-- Work instructions --
Among the lines below, copy exactly those from the one with "Fixpoint str_contains (needle" through the one with "if Ascii.eqb c sep then EmptyString", counting both ends.

[Records from a data source]
(** * AirDarwin ground station: telemetry decoder, serial link and HUD safety analysis

    A shallow embedding of the decoding-and-analysis pipeline of [index.py]:
    [SerialCommunication._parse_telemetry] and [SerialCommunication.disconnect],
    and [ModernHUD.update_from_telemetry], [_check_connection_status],
    [_analyze_real_data] and [_analyze_smart_telemetry]; and of what stands
    around it: the rest of [SerialCommunication] ([connect], [send_command],
    [_read_data]), the choice of the lists [ModernHUD.paintEvent] draws,
    [MainWindow._on_port_changed], [_handle_telemetry_data] and
    [_handle_user_message], [ModernComposer._handle_tab_completion],
    [StreamingMessage._type_next_char] and [LocalLLM._fallback_response].

    Python values are modelled as follows.
    - [float] is the kernel's binary64 [PrimFloat.float]: comparisons and
      arithmetic are the IEEE ones Python uses, NaN and the infinities included.
    - [int] is [Z]; [bool] is [bool]; a list of strings is [list string].
    - [str] is [string], read as the UTF-8 bytes of the text.  The program
      searches for and splits on whole texts, which gives the same result on
      the bytes as on the code points; [strip()] and [lower()], which do not,
      are left to the interpreter, and the text a message is typed from is
      the list of its characters.
    - An exception is a value of [exn]; code that can raise returns a [result],
      and a method of the HUD, whose attributes keep the values assigned before
      a raise, is a function from the object to an outcome and the object. *)

From Stdlib Require Import ZArith String Ascii List Bool Lia.
From Stdlib Require Import DecimalString.
From Stdlib Require Import Floats.
Import ListNotations.

Set Warnings "-inexact-float".
Local Open Scope string_scope.

(** ** Python's built-in behaviour *)

Module Py.

(** The exceptions the modelled code can meet: [float(str)], [int(str)],
    [int(nan)] and a [math] domain error raise [ValueError]; [int(inf)] raises
    [OverflowError].  Both are subclasses of [Exception]. *)
Inductive exn : Type :=
| ValueError
| OverflowError.

Inductive result (A : Type) : Type :=
| Ok (a : A)
| Raise (e : exn).

Arguments Ok {A} a.
Arguments Raise {A} e.

Definition bind {A B : Type} (r : result A) (k : A -> result B) : result B :=
  match r with
  | Ok a => k a
  | Raise e => Raise e
  end.

(** [try: body / except Exception as e: handler]. *)
Definition try_except {A : Type} (body : result A) (handler : exn -> result A) : result A :=
  match body with
  | Ok a => Ok a
  | Raise e => handler e
  end.

(** A built-in that signals failure by [ValueError]. *)
Definition or_value_error {A : Type} (o : option A) : result A :=
  match o with
  | Some a => Ok a
  | None => Raise ValueError
  end.

(** *** Strings *)

(** [needle in hay]. *)
Fixpoint str_contains (needle hay : string) : bool :=
  String.prefix needle hay
  || match hay with
     | EmptyString => false
     | String _ rest => str_contains needle rest
     end.

(** [s[n:]]. *)
Fixpoint str_drop (n : nat) (s : string) : string :=
  match n, s with
  | O, _ => s
  | S _, EmptyString => EmptyString
  | S k, String _ rest => str_drop k rest
  end.

(** [s.split(sep)] for a one-character separator: never the empty list. *)
Fixpoint str_split (sep : ascii) (s : string) : list string :=
  match s with
  | EmptyString => [EmptyString]
  | String c rest =>
      if Ascii.eqb c sep then EmptyString :: str_split sep rest
      else match str_split sep rest with
           | [] => [String c EmptyString]
           | w :: ws => String c w :: ws
           end
  end.

(** [s.split(sep, 1)] when [sep in s]: the text before the first separator and
    the text after it; [None] when the separator does not occur. *)
Fixpoint str_split_first (sep : ascii) (s : string) : option (string * string) :=
  match s with
  | EmptyString => None
  | String c rest =>
      if Ascii.eqb c sep then Some (EmptyString, rest)
      else match str_split_first sep rest with
           | Some (k, v) => Some (String c k, v)
           | None => None
           end
  end.

(** [str(n)] of an [int]. *)
Definition str_int (n : Z) : string := NilZero.string_of_int (Z.to_int n).

(** *** Floats *)

Local Open Scope float_scope.

(** [a < b], [a > b], [a <= b] on floats (an [int] operand is an exactly
    representable small constant everywhere in the program). *)
Definition flt (a b : float) : bool := PrimFloat.ltb a b.
Definition fgt (a b : float) : bool := PrimFloat.ltb b a.
Definition fle (a b : float) : bool := PrimFloat.leb a b.

(** [max(a, b)]: the first argument unless the second is greater. *)
Definition fmax (a b : float) : float := if fgt b a then b else a.

Definition is_finite (x : float) : bool := negb (is_nan x) && negb (is_infinity x).

(** [int(x)] of a float: truncation toward zero; NaN raises [ValueError], an
    infinity [OverflowError]. *)
Definition int_of_float (x : float) : result Z :=
  match Prim2SF x with
  | S754_nan => Raise ValueError
  | S754_infinity _ => Raise OverflowError
  | S754_zero _ => Ok 0%Z
  | S754_finite s m e =>
      let a := if (0 <=? e)%Z then (Zpos m * 2 ^ e)%Z else (Zpos m / 2 ^ (- e))%Z in
      Ok (if s then (- a)%Z else a)
  end.

(** [n / d] rounded to the nearest integer, ties to the even one
    ([0 <= n], [0 < d]). *)
Definition round_half_even (n d : Z) : Z :=
  let q := (n / d)%Z in
  let r := (n mod d)%Z in
  if (2 * r <? d)%Z then q
  else if (d <? 2 * r)%Z then (q + 1)%Z
  else if Z.even q then q else (q + 1)%Z.

(** The digits of [n] written with at least [width] digits. *)
Fixpoint zero_pad (width : nat) (s : string) : string :=
  match width with
  | O => s
  | S w => if (String.length s <=? w)%nat then zero_pad w ("0" ++ s) else s
  end.

(** [n] read as a fixed-point number with [digits] decimals ([0 <= n]). *)
Definition fixed_point (digits : nat) (n : Z) : string :=
  let p := (10 ^ Z.of_nat digits)%Z in
  match digits with
  | O => str_int n
  | S _ => str_int (n / p) ++ "." ++ zero_pad digits (str_int (n mod p))
  end.

(** [f"{x:.0f}"] and [f"{x:.1f}"]: the exact value rounded half-even to
    [digits] decimals. *)
Definition format_fixed (digits : nat) (x : float) : string :=
  match Prim2SF x with
  | S754_nan => "nan"
  | S754_infinity s => if s then "-inf" else "inf"
  | S754_zero s => (if s then "-" else EmptyString) ++ fixed_point digits 0
  | S754_finite s m e =>
      let num := (Zpos m * 10 ^ Z.of_nat digits)%Z in
      let n := if (0 <=? e)%Z then (num * 2 ^ e)%Z else round_half_even num (2 ^ (- e)) in
      (if s then "-" else EmptyString) ++ fixed_point digits n
  end.

(** [math.radians(x)]: [x * (pi / 180)]. *)
Definition radians (x : float) : float := x * 0.017453292519943295.

(** What the interpreter and the C library supply: the text-to-number
    conversions [float(str)] and [int(str)] ([None] for [ValueError]), [sin]
    and [cos] of the platform's libm, and the float power [x ** y], which calls
    libm's [pow] and raises [OverflowError] when the result is out of range. *)
Class Runtime : Type := {
  float_of_str : string -> option float;
  int_of_str : string -> option Z;
  libm_sin : float -> float;
  libm_cos : float -> float;
  float_pow : float -> float -> result float
}.

(** [math.sin] and [math.cos]: the libm result, with the domain check the
    [math] module wraps around it (a NaN result of a non-NaN argument, or an
    infinite result of a finite one, raises [ValueError]). *)
Definition math_1 (f : float -> float) (x : float) : result float :=
  let r := f x in
  if is_nan r && negb (is_nan x) then Raise ValueError
  else if is_infinity r && is_finite x then Raise ValueError
  else Ok r.

Definition sin `{Runtime} (x : float) : result float := math_1 libm_sin x.
Definition cos `{Runtime} (x : float) : result float := math_1 libm_cos x.

End Py.

Import Py.

Declare Scope py_scope.
Notation "x <- r ;; k" := (Py.bind r (fun x => k))
  (at level 61, r at next level, right associativity) : py_scope.

Local Open Scope py_scope.

(** ** The serial link: [class SerialCommunication] *)

(** The dictionary [_parse_telemetry] builds and [update_from_telemetry] reads:
    a key that is not in the dictionary is [None]. *)
Record Frame : Type := mkFrame {
  f_airspeed : option float;  (* data['airspeed'] *)
  f_altitude : option float;  (* data['altitude'] *)
  f_heading : option float;  (* data['heading'] *)
  f_roll : option float;  (* data['roll'] *)
  f_pitch : option float;  (* data['pitch'] *)
  f_throttle : option Z;  (* data['throttle'] *)
  f_waypoint : option Z;  (* data['waypoint'] *)
  f_safety_state : option string;  (* data['safety_state'] *)
  f_gps_ok : option bool;  (* data['gps_ok'] *)
  f_imu_ok : option bool;  (* data['imu_ok'] *)
  f_link_ok : option bool;  (* data['link_ok'] *)
  f_motor_armed : option bool;  (* data['motor_armed'] *)
  f_mode : option string;  (* data['mode'] *)
  f_battery : option float  (* data['battery']: read by the HUD, never written by the decoder *)
}.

-- Written solution --
Fixpoint str_contains (needle hay : string) : bool :=
  String.prefix needle hay
  || match hay with
     | EmptyString => false
     | String _ rest => str_contains needle rest
     end.

(** [s[n:]]. *)
Fixpoint str_drop (n : nat) (s : string) : string :=
  match n, s with
  | O, _ => s
  | S _, EmptyString => EmptyString
  | S k, String _ rest => str_drop k rest
  end.

(** [s.split(sep)] for a one-character separator: never the empty list. *)
Fixpoint str_split (sep : ascii) (s : string) : list string :=
  match s with
  | EmptyString => [EmptyString]
  | String c rest =>
      if Ascii.eqb c sep then EmptyString :: str_split sep rest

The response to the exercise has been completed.